Detection of Windows Portable Executable Malware using NLP Techniques and Proxy-server


  • Maksym Mishchenko
  • Mariia Dorosh



cybersecurity, NLP, word2vec, proxy-server, machine learning, Windows Portable Executable, malware, ssdeep, LAN


This paper aims to investigate the effectiveness of virus detection in Windows Portable Executable file using NLP, machine learning and a computer network proxy. Selected classification performance metrics are the accuracy and F1-score of the virus type classification in a specific file and the average time spent on analyzing the file. To classify viruses, a static analysis of the Optional Header Directories section in PE file is conducted. The list of imported libraries is vectorized using the word2vec model and submitted for classification by the Random Forest Classifier, Support Vector Machine and Multilayer Perceptron models. As a result, the best training mean accuracy of 94% and F1 score of 0.94 for the Random Forest Classifier model is achieved.
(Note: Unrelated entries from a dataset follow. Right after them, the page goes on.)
(* ===== verification/Agreement.v ===== *)
(** * The worker's scan and [find_resource.py]'s scan agree

    [search_worker] does not call [check_pixiv_image_existence]: it
    re-implements its loop inline (the comment of [main.py] says "Use
    find_resource.py function to check existence").  The worker builds
    its URL with [base_url.replace('{time}', ...) + '.' + ext] from the
    template of [extract_time_range]; the tool builds it with
    [template.format(time=...) + image_id].  This file shows that for
    one extension the two loops send the same request at each second.
    The tool reports every second that answers, and the worker stops at
    the first of them. *)

From stdpp Require Import base list gmap strings sets.
From Stdlib Require Import ZArith Ascii String.
From S2P Require Import Prelude PyStr PyFormat Regex Http Downloader PageProbe AdjacentSearch TimeWindow SearchWorker.

Open Scope Z_scope.

(** ** The tool's arguments for the worker's search *)

(** The template [find_resource.py] documents, with the date of the
    worker's template: [https://i.pximg.net/img-original/img/Y/M/D/{time}/]. *)
Definition tool_template (year month day : string) : string :=
  (pximg_prefix ++ year ++ "/" ++ month ++ "/" ++ day ++ "/{time}/")%string.

(** [image_id = f"{target_id}_p0.{ext}"], as the worker names it. *)
Definition image_name (target_id : Z) (ext : string) : string :=
  (py_str target_id ++ "_p0." ++ ext)%string.

(** ** [str.format] on plain text *)

Lemma digits_plain l : all_digits l = true -> forallb plain l = true.
Proof.
  apply all_digits_forallb. intros c Hc. unfold plain.
  destruct (Ascii.eqb_spec c "{") as [->|]; [discriminate|].
  destruct (Ascii.eqb_spec c "}") as [->|]; [discriminate|done].
Qed.

(** ** The same URL, the same request *)

(** The tool's template is its prefix, the field and a slash, for any
    renderer of the field. *)
Lemma tool_format_l year month day r v :
  all_digits (list_ascii_of_string year) = true ->
  all_digits (list_ascii_of_string month) = true ->
  all_digits (list_ascii_of_string day) = true ->
  r (list_ascii_of_string "time") None [] = Ok v ->
  format_l r FmtText (list_ascii_of_string (tool_template year month day)) =
    Ok (list_ascii_of_string (pximg_prefix ++ year ++ "/" ++ month ++ "/" ++ day ++ "/") ++
        v ++ ["/"%char]).
Proof.
  intros Hy Hm Hd Hr. unfold tool_template.
  set (pre := list_ascii_of_string pximg_prefix ++ list_ascii_of_string year ++ ["/"%char] ++
              list_ascii_of_string month ++ ["/"%char] ++ list_ascii_of_string day ++ ["/"%char]).
  match goal with
  | |- format_l _ FmtText (list_ascii_of_string ?t) = _ =>
      replace (list_ascii_of_string t) with (pre ++ list_ascii_of_string "{time}" ++ ["/"%char])
        by (unfold pre; str_norm; reflexivity)
  end.
  rewrite format_l_plain, format_l_time, Hr.
  - change (format_l r FmtText ["/"%char]) with (Ok ["/"%char]). simpl. do 2 f_equal.
    unfold pre. str_norm. reflexivity.
  - unfold pre. rewrite !forallb_app.
    repeat (apply andb_true_intro; split); first [reflexivity | by apply digits_plain].
Qed.

Lemma tool_format year month day v :
  all_digits (list_ascii_of_string year) = true ->
  all_digits (list_ascii_of_string month) = true ->
  all_digits (list_ascii_of_string day) = true ->
  py_format_time (tool_template year month day) v =
    Ok (pximg_prefix ++ year ++ "/" ++ month ++ "/" ++ day ++ "/" ++ v ++ "/")%string.
Proof.
  intros Hy Hm Hd. unfold py_format_time. cbn [format_d].
  rewrite (tool_format_l _ _ _ _ (list_ascii_of_string v)) by (done || apply render_time).
  f_equal. apply list_ascii_of_string_inj.
  rewrite list_ascii_of_string_of_list_ascii. str_norm. reflexivity.
Qed.

Lemma tool_template_ok year month day :
  all_digits (list_ascii_of_string year) = true ->
  all_digits (list_ascii_of_string month) = true ->
  all_digits (list_ascii_of_string day) = true ->
  template_ok (tool_template year month day) = true.
Proof.
  intros. unfold template_ok. cbn [format_d].
  by rewrite (tool_format_l _ _ _ _ []) by (done || apply render_time).
Qed.

(** The worker's URL at [t] is the tool's URL at [t]. *)
Lemma test_url_tool year month day target_id ext t :
  all_digits (list_ascii_of_string year) = true ->
  all_digits (list_ascii_of_string month) = true ->
  all_digits (list_ascii_of_string day) = true -> 0 <= target_id ->
  test_url (base_template year month day target_id) ext t =
    probe_url (tool_template year month day) (image_name target_id ext) t.
Proof.
  intros Hy Hm Hd Hid. destruct (py_str_digits target_id Hid) as [Hi _].
  unfold test_url, probe_url. rewrite tool_format by done.
  rewrite base_template_split, (py_replace_once _ _ _ _ "{"); [|reflexivity|..].
  - apply list_ascii_of_string_inj. unfold image_name. str_norm. reflexivity.
  - apply (forallb_not_elem not_brace); [done|].
    rewrite !list_ascii_of_string_app, !forallb_app.
    repeat (apply andb_true_intro; split); first [reflexivity | by apply not_brace_digits].
  - apply (forallb_not_elem not_brace); [done|].
    rewrite !list_ascii_of_string_app, !forallb_app.
    repeat (apply andb_true_intro; split); first [reflexivity | by apply not_brace_digits].
Qed.

Lemma test_request_tool year month day target_id ext t :
  all_digits (list_ascii_of_string year) = true ->
  all_digits (list_ascii_of_string month) = true ->
  all_digits (list_ascii_of_string day) = true -> 0 <= target_id ->
  test_request (base_template year month day target_id) ext t =
    probe_request (tool_template year month day) (image_name target_id ext) t.
Proof. intros. unfold test_request, probe_request. by rewrite test_url_tool. Qed.

(** ** The requests of a run *)

Lemma gets_probes (f : Z -> request) (l : list Z) : gets ((fun t => EvGet (f t)) <$> l) = f <$> l.
Proof. induction l as [|x l IH]; [done|]. simpl. f_equal. exact IH. Qed.

(** The worker's probes of one extension: one request per second up to
    the first hit. *)
Lemma gets_search_trace_ext srv base_url total c ext (l : list Z) :
  gets (search_trace srv base_url total c (pair ext <$> l)) =
    test_request base_url ext <$> upto (fun t => cand_hit srv base_url (ext, t)) l.
Proof.
  rewrite gets_search_trace, upto_fmap, <- list_fmap_compose. done.
Qed.

(** ** The two scans *)

(** C7: Equivalence of the worker's inline scan with the tool it
    re-implements, for the date and target of the worker's template and
    one extension.  [check_pixiv_image_existence] on the tool's template
    and the worker's times reports the timestamps of a list [hits] of
    seconds.  The worker's loop returns the URL of the first of them, the
    URL the tool requests at that second, or [None] when the list is
    empty.  The worker's requests are a prefix of the tool's, in the same
    order, and all of them when nothing is found. *)
Theorem worker_scan_agrees year month day target_id ext prev_time next_time total c a st et :
  all_digits (list_ascii_of_string year) = true ->
  all_digits (list_ascii_of_string month) = true ->
  all_digits (list_ascii_of_string day) = true -> 0 <= target_id ->
  "/"%char ∉ list_ascii_of_string prev_time -> "/"%char ∉ list_ascii_of_string next_time ->
  strptime_hms prev_time = Some st -> strptime_hms next_time = Some et ->
  exists hits evs_tool evs_worker,
    check_pixiv_image_existence (tool_template year month day) prev_time next_time
      (image_name target_id ext) (net a) =
      (Ok (Some (strftime_hms ":" <$> hits)),
       World (server (net a)) (trace (net a) ++ evs_tool) (files (net a)) (dirs (net a))) /\
    fst (ext_loop (base_template year month day target_id) prev_time next_time total [ext] c a) =
      Ok ((fun t => (ext, probe_url (tool_template year month day) (image_name target_id ext) t))
            <$> head hits) /\
    trace (net (snd (ext_loop (base_template year month day target_id) prev_time next_time
                       total [ext] c a))) = trace (net a) ++ evs_worker /\
    gets evs_worker `prefix_of` gets evs_tool /\
    (hits = [] -> gets evs_worker = gets evs_tool).
Proof.
  intros Hy Hm Hd Hid Hp Hn Hs He.
  set (T := tool_template year month day). set (I := image_name target_id ext).
  set (B := base_template year month day target_id). set (srv := server (net a)).
  set (window := seqZ st (et - st + 1)).
  assert (Hreq : forall t, test_request B ext t = probe_request T I t)
    by (intros; by apply test_request_tool).
  assert (Hhit : forall t, cand_hit srv B (ext, t) = answers_200 srv (probe_request T I t))
    by (intros; unfold cand_hit; simpl; by rewrite Hreq).
  assert (Hfind : List.find (fun t => cand_hit srv B (ext, t)) window =
                  head (filter (fun t => answers_200 srv (probe_request T I t) = true) window)).
  { rewrite find_head_filter. f_equal. apply list_filter_iff. intros t. by rewrite Hhit. }
  exists (filter (fun t => answers_200 srv (probe_request T I t) = true) window),
    ((fun t => EvGet (probe_request T I t)) <$> window),
    (search_trace srv B total c (pair ext <$> window)).
  assert (Hloop := ext_loop_spec B prev_time next_time total st et Hs He [ext] c a).
  assert (Hc : candidates [ext] st et = pair ext <$> window)
    by (unfold candidates; simpl; by rewrite app_nil_r).
  rewrite Hc in Hloop.
  rewrite Hloop. split_and!.
  - unfold check_pixiv_image_existence.
    rewrite !(py_replace_absent _ _ _ "/"), Hs, He by done. py_unfold.
    rewrite iter_pos_nat, (scan_loop _ _ _ (tool_template_ok _ _ _ Hy Hm Hd) (Z.to_nat (et - st + 1)));
      [done|done|].
    replace (et - st + 2) with (et - st + 1 + 1) by lia. apply to_pos_fuel_succ.
  - simpl. f_equal. unfold search_found. rewrite find_fmap. fold srv. rewrite Hfind.
    destruct (head _); [|done]. simpl. unfold B, T, I. by rewrite test_url_tool.
  - done.
  - rewrite gets_search_trace_ext, (gets_probes (probe_request T I)), (list_fmap_ext _ (probe_request T I)) by (intros; apply Hreq).
    apply prefix_of_fmap, upto_prefix.
  - intros Hnil. rewrite gets_search_trace_ext, (gets_probes (probe_request T I)), upto_all.
    + apply list_fmap_ext. intros. apply Hreq.
    + by rewrite Hfind, Hnil.
Qed.

(** The png of artwork 104 at 12:00:02: the tool reports [12:00:02] and
    the worker returns its URL. *)
Lemma worker_scan_agrees_witness :
  (all_digits (list_ascii_of_string "2023") = true /\ all_digits (list_ascii_of_string "01") = true /\
   0 <= 104 /\ "/"%char ∉ list_ascii_of_string "12:00:00" /\
   "/"%char ∉ list_ascii_of_string "12:00:03" /\
   strptime_hms "12:00:00" = Some 43200 /\ strptime_hms "12:00:03" = Some 43203) /\
  exists hits evs_tool evs_worker,
    check_pixiv_image_existence (tool_template "2023" "01" "01") "12:00:00" "12:00:03"
      (image_name 104 "png") (World worker_server [] ∅ ∅) =
      (Ok (Some (strftime_hms ":" <$> hits)), World worker_server ([] ++ evs_tool) ∅ ∅) /\
    fst (ext_loop (base_template "2023" "01" "01" 104) "12:00:00" "12:00:03" 4 ["png"%string] 0
           (worker_app (uri_at "12/00/00") (uri_at "12/00/03"))) =
      Ok ((fun t => ("png"%string, probe_url (tool_template "2023" "01" "01") (image_name 104 "png") t))
            <$> head hits) /\
    trace (net (snd (ext_loop (base_template "2023" "01" "01" 104) "12:00:00" "12:00:03" 4
                       ["png"%string] 0 (worker_app (uri_at "12/00/00") (uri_at "12/00/03"))))) =
      [] ++ evs_worker /\
    gets evs_worker `prefix_of` gets evs_tool /\ (hits = [] -> gets evs_worker = gets evs_tool).
Proof.
  split; [split_and!; first [reflexivity | lia | py_decide | vm_compute; reflexivity]|].
  apply (worker_scan_agrees "2023" "01" "01" 104 "png" "12:00:00" "12:00:03" 4 0
           (worker_app (uri_at "12/00/00") (uri_at "12/00/03")) 43200 43203);
    first [reflexivity | lia | py_decide | vm_compute; reflexivity].
Defined.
To determine the effectiveness of virus file detection, a local area network (LAN) of three computers and a proxy server is configured. The conducted experiments on the detection of malicious files with the use of a proxy shows request time of 2.3 seconds for Support Vector Machine, 2.28 seconds for Multilayer Perceptron and 2.6 seconds for Random Forest Classifier. For reducing delay, ssdeep based cache is introduced, which reduces delay to 2.1 seconds for Random Forest Classifier and 2.15 seconds delay for Multilayer Perceptron. The proxy classification F1 score obtained on the evaluation proxy data confirmed and outperformed the F1 score obtained on the training dataset. This gives grounds for asserting the feasibility of using a proxy server and NLP techniques to detect Windows Portable Executable malware.